Climate change has turned much of the country into a wasteland. Old diseases are returning; new diseases are arriving. Blizzards are freezing these states; tornadoes are ripping through those states. The man in the White House, President Donner, is basically Donald Trump on steroids—in fact, the “carnage” America in Trump’s inaugural speech is almost identical to the one in Parables. Nearly everyone is homeless or in a gang. There is still law enforcement but nothing that resembles law and order in the usual sense. There is still capitalism, but no jobs, no middle class, no social services. The latest drug makes young people get high at the sight of fire. Food is too expensive. Everyone is armed to the teeth. If you are lucky, you live in a gated community. If you are really lucky, you live in Oregon or Washington or faraway Canada (the novel is set in Southern California). 

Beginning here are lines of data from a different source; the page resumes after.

(** * Announcements endpoints of the High School Management System API

    A shallow embedding of [src/backend/routers/announcements.py] and the
    properties of its five endpoints.

    The module under study is a thin layer over three collaborators that
    live outside the repository:
    - Python's [str] and [datetime] (string ordering, [str.replace],
      [datetime.isoformat], datetime comparison, [datetime.fromisoformat]);
    - the [bson.ObjectId] constructor;
    - two MongoDB collections reached through pymongo.
    Each of them is modelled below by an executable definition, except
    [datetime.fromisoformat], which the endpoints take as a parameter (the
    accepted grammar differs between Python releases); a concrete parser
    for the grammar of Python 3.7 to 3.10 is given in [Module Py37] and is
    used whenever a statement has to be evaluated on concrete input. *)

From Stdlib Require Import ZArith NArith List String Ascii Bool Lia.
From Stdlib Require Import Sorted Permutation.
Import ListNotations.

#[local] Open Scope string_scope.
#[local] Open Scope Z_scope.

(* ================================================================== *)
(** ** Python strings *)
(* ================================================================== *)

(** Strings are byte strings (the UTF-8 encoding of the Python [str]);
    Python compares [str] by code point and MongoDB compares strings
    byte-wise, and both agree with the lexicographic order on the UTF-8
    bytes, which is [String.compare]. *)

(** [s.replace("Z", "+00:00")]: every occurrence of the character is
    replaced. *)
Fixpoint replace_Z (s : string) : string :=
  match s with
  | EmptyString => EmptyString
  | String c s' =>
      if Ascii.eqb c "Z"%char then "+00:00" ++ replace_Z s'
      else String c (replace_Z s')
  end.

(** Truthiness of a [str]: the empty string is falsy. *)
Definition truthy (s : string) : bool :=
  match s with EmptyString => false | String _ _ => true end.

(** Truthiness of an [Optional[str]]: [None] and [""] are falsy. *)
Definition truthy_opt (o : option string) : bool :=
  match o with None => false | Some s => truthy s end.

Definition digit_char (d : Z) : ascii :=
  ascii_of_N (48 + Z.to_N d).

(** ["%0<width>d" % n] for [0 <= n < 10 ^ width]. *)
Fixpoint zfill (width : nat) (n : Z) : string :=
  match width with
  | O => EmptyString
  | S w => zfill w (n / 10) ++ String (digit_char (n mod 10)) EmptyString
  end.

(* ================================================================== *)
(** ** Python datetimes *)
(* ================================================================== *)

(** A [datetime] value. [tzinfo] is [None] for a naive datetime and
    [Some off] for an aware one, [off] being its UTC offset in
    microseconds (the only [tzinfo] objects that occur here are the fixed
    offsets built by [fromisoformat]). *)
Record datetime : Type := mk_datetime {
  year : Z;
  month : Z;
  day : Z;
  hour : Z;
  minute : Z;
  second : Z;
  microsecond : Z;
  tzinfo : option Z
}.

Definition is_leap (y : Z) : bool :=
  (y mod 4 =? 0) && (negb (y mod 100 =? 0) || (y mod 400 =? 0)).

Definition days_before_year (y : Z) : Z :=
  let p := y - 1 in p * 365 + p / 4 - p / 100 + p / 400.

Definition days_in_month (y m : Z) : Z :=
  if (m =? 2) && is_leap y then 29
  else nth (Z.to_nat m) [0; 31; 28; 31; 30; 31; 30; 31; 31; 30; 31; 30; 31] 0.

Definition days_before_month (y m : Z) : Z :=
  nth (Z.to_nat m) [0; 0; 31; 59; 90; 120; 151; 181; 212; 243; 273; 304; 334] 0
  + (if (2 <? m) && is_leap y then 1 else 0).

Definition ymd2ord (y m d : Z) : Z :=
  days_before_year y + days_before_month y m + d.

(** Microseconds since the start of day 0 of the proleptic calendar,
    offset not applied. *)
Definition wall_micros (d : datetime) : Z :=
  (((ymd2ord (year d) (month d) (day d) * 24 + hour d) * 60
    + minute d) * 60 + second d) * 1000000 + microsecond d.

(** Lexicographic comparison of the seven calendar fields, the
    "base compare" of [datetime._cmp]. *)
Fixpoint cmp_fields (a b : list Z) : comparison :=
  match a, b with
  | x :: a', y :: b' =>
      match x ?= y with
      | Eq => cmp_fields a' b'
      | c => c
      end
  | [], [] => Eq
  | [], _ :: _ => Lt
  | _ :: _, [] => Gt
  end.

Definition fields_of (d : datetime) : list Z :=
  [year d; month d; day d; hour d; minute d; second d; microsecond d].

Definition option_Z_eqb (a b : option Z) : bool :=
  match a, b with
  | None, None => true
  | Some x, Some y => x =? y
  | _, _ => false
  end.

(** [datetime._cmp] as used by the ordering operators: [None] stands for
    the [TypeError] raised when a naive datetime meets an aware one. *)
Definition datetime_cmp (a b : datetime) : option comparison :=
  if option_Z_eqb (tzinfo a) (tzinfo b) then
    Some (cmp_fields (fields_of a) (fields_of b))
  else
    match tzinfo a, tzinfo b with
    | Some oa, Some ob =>
        Some ((wall_micros a - oa) ?= (wall_micros b - ob))
    | _, _ => None
    end.

(** [a < b] *)
Definition datetime_lt (a b : datetime) : option bool :=
  match datetime_cmp a b with
  | Some Lt => Some true
  | Some _ => Some false
  | None => None
  end.

(** [a >= b] *)
Definition datetime_ge (a b : datetime) : option bool :=
  match datetime_cmp a b with
  | Some Lt => Some false
  | Some _ => Some true
  | None => None
  end.

(** The [+HH:MM[:SS[.ffffff]]] suffix written by [isoformat] for an aware
    datetime. *)
Definition format_offset (off : Z) : string :=
  let a := Z.abs off in
  let us := a mod 1000000 in
  let s := a / 1000000 in
  String (if off <? 0 then "-"%char else "+"%char)
    (zfill 2 (s / 3600) ++ ":" ++ zfill 2 (s / 60 mod 60)
     ++ (if (s mod 60 =? 0) && (us =? 0) then ""
         else ":" ++ zfill 2 (s mod 60)
              ++ (if us =? 0 then "" else "." ++ zfill 6 us))).

(** [d.isoformat()]: the microseconds are printed only when non-zero. *)
Definition isoformat (d : datetime) : string :=
  zfill 4 (year d) ++ "-" ++ zfill 2 (month d) ++ "-" ++ zfill 2 (day d)
  ++ "T" ++ zfill 2 (hour d) ++ ":" ++ zfill 2 (minute d)
  ++ ":" ++ zfill 2 (second d)
  ++ (if microsecond d =? 0 then "" else "." ++ zfill 6 (microsecond d))
  ++ match tzinfo d with None => "" | Some off => format_offset off end.

(** A naive datetime with the given calendar fields. *)
Definition naive (y mo d h mi s us : Z) : datetime :=
  mk_datetime y mo d h mi s us None.

(** Drops the offset: the system clock is read without a time zone. *)
Definition as_naive (d : datetime) : datetime :=
  mk_datetime (year d) (month d) (day d) (hour d) (minute d) (second d)
    (microsecond d) None.

(* ================================================================== *)
(** ** bson.ObjectId *)
(* ================================================================== *)

(** An [ObjectId] is represented by its lower-case hexadecimal form: this
    is what [str] returns, and two identifiers are equal exactly when
    their hexadecimal forms are. *)
Definition oid : Type := string.

Definition str_oid (o : oid) : string := o.

Definition is_space (c : ascii) : bool :=
  let n := N_of_ascii c in
  ((9 <=? n) && (n <=? 13) || (n =? 32))%N.

(** A hexadecimal digit, in lower case. *)
Definition hex_lower (c : ascii) : option ascii :=
  let n := N_of_ascii c in
  if ((48 <=? n) && (n <=? 57))%N then Some c
  else if ((97 <=? n) && (n <=? 102))%N then Some c
  else if ((65 <=? n) && (n <=? 70))%N then Some (ascii_of_N (n + 32))
  else None.

(** [bytes.fromhex]: pairs of hexadecimal digits, white space allowed
    between the pairs. *)
Fixpoint fromhex (s : string) : option string :=
  match s with
  | EmptyString => Some EmptyString
  | String c s' =>
      if is_space c then fromhex s'
      else
        match hex_lower c, s' with
        | Some h1, String c2 s'' =>
            match hex_lower c2, fromhex s'' with
            | Some h2, Some r => Some (String h1 (String h2 r))
            | _, _ => None
            end
        | _, _ => None
        end
  end.

(** [ObjectId(s)] for a [str] argument: [None] stands for the
    [InvalidId] exception. *)
Definition ObjectId (s : string) : option oid :=
  if (String.length s =? 24)%nat then fromhex s else None.

Definition hex_digit (d : N) : ascii :=
  if (d <? 10)%N then ascii_of_N (48 + d) else ascii_of_N (87 + d).

Fixpoint hex_fill (width : nat) (n : N) : string :=
  match width with
  | O => EmptyString
  | S w => hex_fill w (n / 16)%N
           ++ String (hex_digit (n mod 16)%N) EmptyString
  end.

(* ================================================================== *)
(** ** Data model *)
(* ================================================================== *)

(** The fields of an announcement document other than its identifier.
    [start_date] is [None] when the document holds [null]. *)
Record Fields : Type := mk_fields {
  message : string;
  start_date : option string;
  expiration_date : string;
  created_by : string;
  created_at : string
}.

(** A document as stored, under its ["_id"]. *)
Record Document : Type := mk_document {
  _id : oid;
  doc : Fields
}.

(** A document as returned: ["_id"] popped, ["id"] holding its string. *)
Record Response : Type := mk_response {
  id : string;
  fields : Fields
}.

(** [announcement["id"] = str(announcement.pop("_id"))] *)
Definition to_response (d : Document) : Response :=
  mk_response (str_oid (_id d)) (doc d).

(** The request bodies. *)
Module AnnouncementCreate.
Record t : Type := mk {
  message : string;
  start_date : option string;
  expiration_date : string
}.
End AnnouncementCreate.

Module AnnouncementUpdate.
Record t : Type := mk {
  message : option string;
  start_date : option string;
  expiration_date : option string
}.
End AnnouncementUpdate.

Definition option_string_eqb (a b : option string) : bool :=
  match a, b with
  | None, None => true
  | Some x, Some y => String.eqb x y
  | _, _ => false
  end.

Definition Fields_eqb (a b : Fields) : bool :=
  String.eqb (message a) (message b)
  && option_string_eqb (start_date a) (start_date b)
  && String.eqb (expiration_date a) (expiration_date b)
  && String.eqb (created_by a) (created_by b)
  && String.eqb (created_at a) (created_at b).

(* ================================================================== *)
(** ** The world: the two collections, the clock, the identifier supply *)
(* ================================================================== *)

(** [teachers_collection] is reduced to the ["_id"] of each teacher
    document, the only field the endpoints look at. [clock] is the
    sequence of instants successive calls to [datetime.now()] observe and
    [ticks] the number of calls made so far. [next_oid] numbers the
    identifiers the store hands out. *)
Record World : Type := mk_world {
  announcements_collection : list Document;
  teachers_collection : list string;
  clock : nat -> datetime;
  ticks : nat;
  next_oid : N
}.

Inductive Exn : Type :=
| HTTPException (status_code : Z) (detail : string)
| ValueError
| TypeError
| AttributeError.

Inductive Result (A : Type) : Type :=
| Ok (a : A)
| Raise (e : Exn).
Arguments Ok {A} a.
Arguments Raise {A} e.

(** A computation reads and writes the world and either returns or
    raises; what it wrote before raising stays written. *)
Definition M (A : Type) : Type := World -> Result A * World.

Definition ret {A} (a : A) : M A := fun w => (Ok a, w).

Definition raise {A} (e : Exn) : M A := fun w => (Raise e, w).

Definition bind {A B} (m : M A) (k : A -> M B) : M B :=
  fun w =>
    match m w with
    | (Ok a, w') => k a w'
    | (Raise e, w') => (Raise e, w')
    end.

Declare Scope py_scope.
Delimit Scope py_scope with py.
Notation "x <- m ;; k" := (bind m (fun x => k))
  (at level 61, m at next level, right associativity) : py_scope.
Notation "m ;; k" := (bind m (fun _ => k))
  (at level 61, right associativity) : py_scope.
#[local] Open Scope py_scope.

(** [try: body except ValueError: handler] *)
Definition try_except_ValueError {A} (body handler : M A) : M A :=
  fun w =>
    match body w with
    | (Raise ValueError, w') => handler w'
    | r => r
    end.

(** [if c: raise e] *)
Definition raise_if (c : bool) (e : Exn) : M unit :=
  if c then raise e else ret tt.

(** [datetime.now()] *)
Definition now : M datetime :=
  fun w =>
    (Ok (as_naive (clock w (ticks w))),
     mk_world (announcements_collection w) (teachers_collection w)
       (clock w) (S (ticks w)) (next_oid w)).

(** An ordering test between datetimes, raising [TypeError] when one is
    naive and the other aware. *)
Definition ordering (r : option bool) : M bool :=
  match r with
  | Some b => ret b
  | None => raise TypeError
  end.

The horror never ends. Page after page. It’s relentlessly intense. The corpses, the misery, the stench, the broken bones, the fires, the smoke. The reader becomes one with Lauren’s hyperempathy. You see and feel it all the way she does—and also her creator, Butler, whose vision of America’s post-everything future was so present to her senses that she, like Lauren, decided to leave Southern California and move to the Pacific Northwest. Butler spent her last years (1999 to 2006) in Lake Forest Park. She was possibly the region’s first climate refugee. Here before the shit really hit the fan. I saw Seattle 2024 through her eyes.